• [How to complete this task]: Search the data for the word "mkWorld" and copy each line that has it.

(Collected data)
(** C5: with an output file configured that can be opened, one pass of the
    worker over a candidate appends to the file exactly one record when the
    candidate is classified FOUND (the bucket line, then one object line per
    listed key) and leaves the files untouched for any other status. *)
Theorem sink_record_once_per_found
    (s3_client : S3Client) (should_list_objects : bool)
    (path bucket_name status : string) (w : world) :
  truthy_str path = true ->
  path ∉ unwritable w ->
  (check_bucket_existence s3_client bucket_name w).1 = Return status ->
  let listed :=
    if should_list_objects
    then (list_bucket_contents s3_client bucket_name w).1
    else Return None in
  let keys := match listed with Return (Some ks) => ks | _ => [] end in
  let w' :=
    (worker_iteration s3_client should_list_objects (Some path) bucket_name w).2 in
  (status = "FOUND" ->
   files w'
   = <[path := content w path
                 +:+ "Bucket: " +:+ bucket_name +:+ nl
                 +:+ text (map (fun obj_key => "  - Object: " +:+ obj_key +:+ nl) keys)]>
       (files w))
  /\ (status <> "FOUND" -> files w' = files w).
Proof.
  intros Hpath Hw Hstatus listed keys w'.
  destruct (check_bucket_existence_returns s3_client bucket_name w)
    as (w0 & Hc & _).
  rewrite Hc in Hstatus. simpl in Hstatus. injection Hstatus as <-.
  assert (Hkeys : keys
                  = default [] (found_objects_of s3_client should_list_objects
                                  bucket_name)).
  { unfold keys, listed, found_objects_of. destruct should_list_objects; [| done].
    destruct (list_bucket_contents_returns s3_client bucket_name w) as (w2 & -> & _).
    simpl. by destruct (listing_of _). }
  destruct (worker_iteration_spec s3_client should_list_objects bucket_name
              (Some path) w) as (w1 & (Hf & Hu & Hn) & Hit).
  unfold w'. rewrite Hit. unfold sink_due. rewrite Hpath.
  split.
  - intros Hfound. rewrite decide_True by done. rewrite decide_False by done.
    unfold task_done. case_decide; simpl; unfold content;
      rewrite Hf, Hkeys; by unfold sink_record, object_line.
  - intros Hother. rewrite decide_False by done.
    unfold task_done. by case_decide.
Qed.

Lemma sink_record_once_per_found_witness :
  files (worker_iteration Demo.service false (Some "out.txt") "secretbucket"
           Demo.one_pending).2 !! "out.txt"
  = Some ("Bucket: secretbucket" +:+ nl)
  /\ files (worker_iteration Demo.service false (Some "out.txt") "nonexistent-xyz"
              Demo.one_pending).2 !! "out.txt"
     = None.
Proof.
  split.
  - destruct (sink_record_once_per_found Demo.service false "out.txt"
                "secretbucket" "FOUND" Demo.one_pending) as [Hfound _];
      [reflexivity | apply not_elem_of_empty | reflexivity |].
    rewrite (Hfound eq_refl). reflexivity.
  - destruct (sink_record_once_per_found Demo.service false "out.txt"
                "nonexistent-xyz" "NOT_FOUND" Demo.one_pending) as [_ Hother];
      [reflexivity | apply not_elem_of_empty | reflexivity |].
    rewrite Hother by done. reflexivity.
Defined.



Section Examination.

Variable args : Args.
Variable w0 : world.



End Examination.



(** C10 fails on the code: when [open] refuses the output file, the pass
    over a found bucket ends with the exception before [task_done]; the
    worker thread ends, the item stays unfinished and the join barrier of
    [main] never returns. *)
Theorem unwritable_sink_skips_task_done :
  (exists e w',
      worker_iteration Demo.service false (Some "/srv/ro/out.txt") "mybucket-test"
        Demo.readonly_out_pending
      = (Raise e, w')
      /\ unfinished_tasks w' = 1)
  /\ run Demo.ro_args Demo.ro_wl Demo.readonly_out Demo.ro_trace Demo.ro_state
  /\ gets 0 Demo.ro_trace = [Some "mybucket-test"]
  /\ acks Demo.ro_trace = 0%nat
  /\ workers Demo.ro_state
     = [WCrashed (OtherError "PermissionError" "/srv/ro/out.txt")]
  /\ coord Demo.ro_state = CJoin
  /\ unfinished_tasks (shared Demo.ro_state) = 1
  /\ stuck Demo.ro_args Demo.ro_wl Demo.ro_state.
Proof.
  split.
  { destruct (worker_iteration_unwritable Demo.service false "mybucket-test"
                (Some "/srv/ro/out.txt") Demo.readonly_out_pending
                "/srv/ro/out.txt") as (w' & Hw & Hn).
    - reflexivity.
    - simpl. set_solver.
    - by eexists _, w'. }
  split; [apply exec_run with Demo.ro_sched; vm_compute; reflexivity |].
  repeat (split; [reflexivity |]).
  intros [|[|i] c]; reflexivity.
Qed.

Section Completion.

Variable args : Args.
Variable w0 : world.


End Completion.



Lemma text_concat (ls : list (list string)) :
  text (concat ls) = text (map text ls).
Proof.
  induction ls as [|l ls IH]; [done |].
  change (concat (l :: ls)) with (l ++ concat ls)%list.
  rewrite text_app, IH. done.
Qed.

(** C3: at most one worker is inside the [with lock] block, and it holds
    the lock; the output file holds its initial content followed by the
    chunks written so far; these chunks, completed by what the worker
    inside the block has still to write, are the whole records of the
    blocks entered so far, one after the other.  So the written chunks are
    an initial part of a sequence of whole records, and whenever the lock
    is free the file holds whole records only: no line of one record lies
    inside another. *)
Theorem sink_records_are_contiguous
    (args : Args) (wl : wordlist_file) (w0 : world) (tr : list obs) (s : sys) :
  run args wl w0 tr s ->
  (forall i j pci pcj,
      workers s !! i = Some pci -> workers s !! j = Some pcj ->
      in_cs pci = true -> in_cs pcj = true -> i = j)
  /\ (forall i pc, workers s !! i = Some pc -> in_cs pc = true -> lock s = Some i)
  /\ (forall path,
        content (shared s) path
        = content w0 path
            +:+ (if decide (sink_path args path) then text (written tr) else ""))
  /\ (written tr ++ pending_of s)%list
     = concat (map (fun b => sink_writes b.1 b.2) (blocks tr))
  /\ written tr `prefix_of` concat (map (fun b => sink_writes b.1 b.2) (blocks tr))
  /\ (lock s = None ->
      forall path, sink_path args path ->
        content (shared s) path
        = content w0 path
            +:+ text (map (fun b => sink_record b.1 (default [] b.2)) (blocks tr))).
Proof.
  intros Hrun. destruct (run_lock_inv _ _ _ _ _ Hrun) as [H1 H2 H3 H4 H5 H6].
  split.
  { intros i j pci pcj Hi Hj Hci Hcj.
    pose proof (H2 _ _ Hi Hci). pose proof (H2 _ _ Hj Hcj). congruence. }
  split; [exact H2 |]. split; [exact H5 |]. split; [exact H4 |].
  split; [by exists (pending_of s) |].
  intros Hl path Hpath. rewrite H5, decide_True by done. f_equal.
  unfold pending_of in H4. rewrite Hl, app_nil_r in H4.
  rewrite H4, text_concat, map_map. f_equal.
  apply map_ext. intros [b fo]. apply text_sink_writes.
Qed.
--
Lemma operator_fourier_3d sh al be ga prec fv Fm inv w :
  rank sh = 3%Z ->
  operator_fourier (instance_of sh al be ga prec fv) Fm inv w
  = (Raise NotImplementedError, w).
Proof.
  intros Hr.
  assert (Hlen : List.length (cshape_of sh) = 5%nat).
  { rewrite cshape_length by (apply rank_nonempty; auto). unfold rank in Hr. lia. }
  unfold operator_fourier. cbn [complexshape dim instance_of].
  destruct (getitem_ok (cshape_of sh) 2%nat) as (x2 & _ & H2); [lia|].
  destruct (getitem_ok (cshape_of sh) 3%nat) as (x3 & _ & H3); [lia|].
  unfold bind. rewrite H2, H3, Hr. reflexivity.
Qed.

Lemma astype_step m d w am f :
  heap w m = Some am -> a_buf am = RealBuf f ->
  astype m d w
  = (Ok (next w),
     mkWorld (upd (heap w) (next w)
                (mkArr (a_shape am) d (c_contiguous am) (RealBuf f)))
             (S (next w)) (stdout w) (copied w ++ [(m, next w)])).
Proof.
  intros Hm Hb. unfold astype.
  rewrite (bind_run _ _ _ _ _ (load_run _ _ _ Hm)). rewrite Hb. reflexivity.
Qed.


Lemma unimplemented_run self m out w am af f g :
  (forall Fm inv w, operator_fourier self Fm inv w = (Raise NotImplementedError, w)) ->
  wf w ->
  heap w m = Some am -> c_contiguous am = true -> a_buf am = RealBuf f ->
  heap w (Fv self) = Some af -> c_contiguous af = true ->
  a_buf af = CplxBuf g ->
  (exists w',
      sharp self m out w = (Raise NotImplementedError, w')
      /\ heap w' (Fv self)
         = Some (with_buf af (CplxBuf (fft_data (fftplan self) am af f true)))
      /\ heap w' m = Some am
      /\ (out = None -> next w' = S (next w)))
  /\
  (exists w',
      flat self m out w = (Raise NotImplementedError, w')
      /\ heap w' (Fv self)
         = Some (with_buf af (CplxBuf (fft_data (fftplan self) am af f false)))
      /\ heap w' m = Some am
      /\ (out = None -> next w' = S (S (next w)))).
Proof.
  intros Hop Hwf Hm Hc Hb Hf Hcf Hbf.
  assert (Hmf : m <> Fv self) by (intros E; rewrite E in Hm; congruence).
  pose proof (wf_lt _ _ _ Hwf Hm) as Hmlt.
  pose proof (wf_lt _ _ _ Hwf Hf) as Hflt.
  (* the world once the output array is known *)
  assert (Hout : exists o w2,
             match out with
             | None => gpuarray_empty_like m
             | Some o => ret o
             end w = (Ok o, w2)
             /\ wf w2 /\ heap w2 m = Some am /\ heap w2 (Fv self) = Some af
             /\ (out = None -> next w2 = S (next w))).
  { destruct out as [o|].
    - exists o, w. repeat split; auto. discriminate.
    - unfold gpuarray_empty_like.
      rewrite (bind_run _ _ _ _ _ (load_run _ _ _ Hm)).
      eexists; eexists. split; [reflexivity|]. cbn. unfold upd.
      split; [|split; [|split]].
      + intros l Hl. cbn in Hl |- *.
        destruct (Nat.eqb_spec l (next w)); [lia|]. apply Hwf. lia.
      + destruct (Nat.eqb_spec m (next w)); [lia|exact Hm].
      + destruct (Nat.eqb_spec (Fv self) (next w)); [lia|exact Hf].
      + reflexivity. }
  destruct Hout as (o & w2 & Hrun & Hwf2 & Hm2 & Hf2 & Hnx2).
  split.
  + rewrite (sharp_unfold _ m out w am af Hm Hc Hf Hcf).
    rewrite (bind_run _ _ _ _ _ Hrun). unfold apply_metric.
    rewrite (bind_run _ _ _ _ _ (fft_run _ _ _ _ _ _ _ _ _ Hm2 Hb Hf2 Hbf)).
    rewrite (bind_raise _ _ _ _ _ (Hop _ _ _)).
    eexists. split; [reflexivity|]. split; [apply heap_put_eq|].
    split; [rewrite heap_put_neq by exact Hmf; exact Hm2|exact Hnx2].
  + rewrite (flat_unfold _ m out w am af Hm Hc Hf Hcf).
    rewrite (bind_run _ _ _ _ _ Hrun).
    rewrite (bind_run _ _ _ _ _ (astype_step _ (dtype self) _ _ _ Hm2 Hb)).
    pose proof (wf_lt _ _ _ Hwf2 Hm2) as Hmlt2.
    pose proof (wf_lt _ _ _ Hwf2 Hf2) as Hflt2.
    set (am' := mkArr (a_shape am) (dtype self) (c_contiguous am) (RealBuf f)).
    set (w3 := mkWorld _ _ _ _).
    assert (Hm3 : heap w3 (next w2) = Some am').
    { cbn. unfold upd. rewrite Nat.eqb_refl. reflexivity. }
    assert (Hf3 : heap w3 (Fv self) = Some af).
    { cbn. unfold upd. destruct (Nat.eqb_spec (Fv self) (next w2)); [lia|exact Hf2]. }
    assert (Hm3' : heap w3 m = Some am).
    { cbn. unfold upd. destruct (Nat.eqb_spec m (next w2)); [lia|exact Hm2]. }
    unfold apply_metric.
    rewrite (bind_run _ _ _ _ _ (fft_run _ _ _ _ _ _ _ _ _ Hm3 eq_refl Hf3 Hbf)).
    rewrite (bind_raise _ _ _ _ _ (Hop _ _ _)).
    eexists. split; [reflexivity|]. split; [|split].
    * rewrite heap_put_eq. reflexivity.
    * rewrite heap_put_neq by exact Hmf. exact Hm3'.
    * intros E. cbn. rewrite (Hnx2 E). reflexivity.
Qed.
--
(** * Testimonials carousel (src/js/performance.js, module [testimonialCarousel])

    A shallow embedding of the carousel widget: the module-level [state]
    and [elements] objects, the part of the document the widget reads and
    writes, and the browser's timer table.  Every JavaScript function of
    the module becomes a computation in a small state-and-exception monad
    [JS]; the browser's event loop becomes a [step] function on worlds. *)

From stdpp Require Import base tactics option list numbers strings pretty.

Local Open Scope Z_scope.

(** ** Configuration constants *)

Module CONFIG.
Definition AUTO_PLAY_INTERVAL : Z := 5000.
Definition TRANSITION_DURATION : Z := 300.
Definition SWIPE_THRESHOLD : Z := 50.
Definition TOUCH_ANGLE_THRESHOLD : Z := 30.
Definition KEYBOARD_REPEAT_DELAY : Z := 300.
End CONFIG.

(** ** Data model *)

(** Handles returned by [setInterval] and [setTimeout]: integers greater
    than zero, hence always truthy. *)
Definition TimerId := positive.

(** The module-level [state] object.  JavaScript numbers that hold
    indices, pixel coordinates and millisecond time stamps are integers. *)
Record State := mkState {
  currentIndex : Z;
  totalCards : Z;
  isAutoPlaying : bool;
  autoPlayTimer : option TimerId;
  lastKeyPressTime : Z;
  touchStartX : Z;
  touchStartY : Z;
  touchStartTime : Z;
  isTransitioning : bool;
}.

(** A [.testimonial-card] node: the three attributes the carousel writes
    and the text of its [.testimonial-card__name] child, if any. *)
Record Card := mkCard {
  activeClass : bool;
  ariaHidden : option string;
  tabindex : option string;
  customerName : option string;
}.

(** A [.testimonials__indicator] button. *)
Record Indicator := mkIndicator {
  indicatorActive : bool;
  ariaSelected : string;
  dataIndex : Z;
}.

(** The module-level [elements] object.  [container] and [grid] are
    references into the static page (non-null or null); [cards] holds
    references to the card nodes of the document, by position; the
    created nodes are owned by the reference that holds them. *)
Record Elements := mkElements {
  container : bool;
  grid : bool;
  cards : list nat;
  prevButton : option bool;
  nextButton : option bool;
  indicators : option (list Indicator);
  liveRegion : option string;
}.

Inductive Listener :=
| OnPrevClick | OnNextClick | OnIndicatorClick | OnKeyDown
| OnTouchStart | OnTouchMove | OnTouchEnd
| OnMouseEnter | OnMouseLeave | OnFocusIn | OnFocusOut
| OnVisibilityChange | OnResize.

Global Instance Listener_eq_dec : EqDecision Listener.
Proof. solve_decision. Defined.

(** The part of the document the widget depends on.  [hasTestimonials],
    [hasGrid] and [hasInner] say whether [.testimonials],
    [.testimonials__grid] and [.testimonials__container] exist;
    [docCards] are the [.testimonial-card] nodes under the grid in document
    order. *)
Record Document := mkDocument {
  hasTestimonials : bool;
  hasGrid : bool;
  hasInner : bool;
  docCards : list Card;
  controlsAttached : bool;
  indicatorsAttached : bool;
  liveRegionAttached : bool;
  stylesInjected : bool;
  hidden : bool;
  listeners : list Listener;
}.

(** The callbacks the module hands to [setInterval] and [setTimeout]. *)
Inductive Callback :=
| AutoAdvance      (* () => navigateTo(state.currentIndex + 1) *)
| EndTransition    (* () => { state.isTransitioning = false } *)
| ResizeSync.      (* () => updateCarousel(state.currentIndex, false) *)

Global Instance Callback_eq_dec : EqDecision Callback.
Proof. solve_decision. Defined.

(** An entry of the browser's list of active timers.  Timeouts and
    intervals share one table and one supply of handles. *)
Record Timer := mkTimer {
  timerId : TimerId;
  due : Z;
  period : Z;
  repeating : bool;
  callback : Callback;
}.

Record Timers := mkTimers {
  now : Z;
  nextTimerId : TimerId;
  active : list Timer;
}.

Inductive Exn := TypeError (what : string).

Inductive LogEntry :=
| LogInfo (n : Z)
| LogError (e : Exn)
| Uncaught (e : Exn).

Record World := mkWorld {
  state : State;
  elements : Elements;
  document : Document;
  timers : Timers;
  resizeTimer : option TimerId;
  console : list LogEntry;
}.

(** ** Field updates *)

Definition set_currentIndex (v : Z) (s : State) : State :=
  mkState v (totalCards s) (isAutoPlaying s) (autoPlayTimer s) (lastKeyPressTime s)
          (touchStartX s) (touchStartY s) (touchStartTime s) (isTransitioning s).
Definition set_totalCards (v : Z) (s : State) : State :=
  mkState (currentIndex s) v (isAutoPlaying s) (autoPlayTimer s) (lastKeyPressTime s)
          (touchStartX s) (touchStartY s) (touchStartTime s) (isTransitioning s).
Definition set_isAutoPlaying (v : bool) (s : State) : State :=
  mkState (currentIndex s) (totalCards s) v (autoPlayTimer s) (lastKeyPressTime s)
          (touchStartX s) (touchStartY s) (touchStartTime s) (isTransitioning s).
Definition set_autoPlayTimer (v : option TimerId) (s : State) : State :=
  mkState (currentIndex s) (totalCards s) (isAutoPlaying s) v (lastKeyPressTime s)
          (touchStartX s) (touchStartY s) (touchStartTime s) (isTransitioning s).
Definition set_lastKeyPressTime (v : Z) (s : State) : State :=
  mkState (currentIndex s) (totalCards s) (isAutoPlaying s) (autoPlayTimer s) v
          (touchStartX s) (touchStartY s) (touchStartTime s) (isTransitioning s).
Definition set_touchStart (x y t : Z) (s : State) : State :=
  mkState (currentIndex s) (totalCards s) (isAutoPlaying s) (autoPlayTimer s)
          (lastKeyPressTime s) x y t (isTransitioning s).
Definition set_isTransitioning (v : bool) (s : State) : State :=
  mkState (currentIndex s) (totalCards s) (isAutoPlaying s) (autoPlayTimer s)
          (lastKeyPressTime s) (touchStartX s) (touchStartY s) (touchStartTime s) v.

• [Answer]:
     mkWorld (upd (heap w) (next w)
    set (w3 := mkWorld _ _ _ _).
Record World := mkWorld {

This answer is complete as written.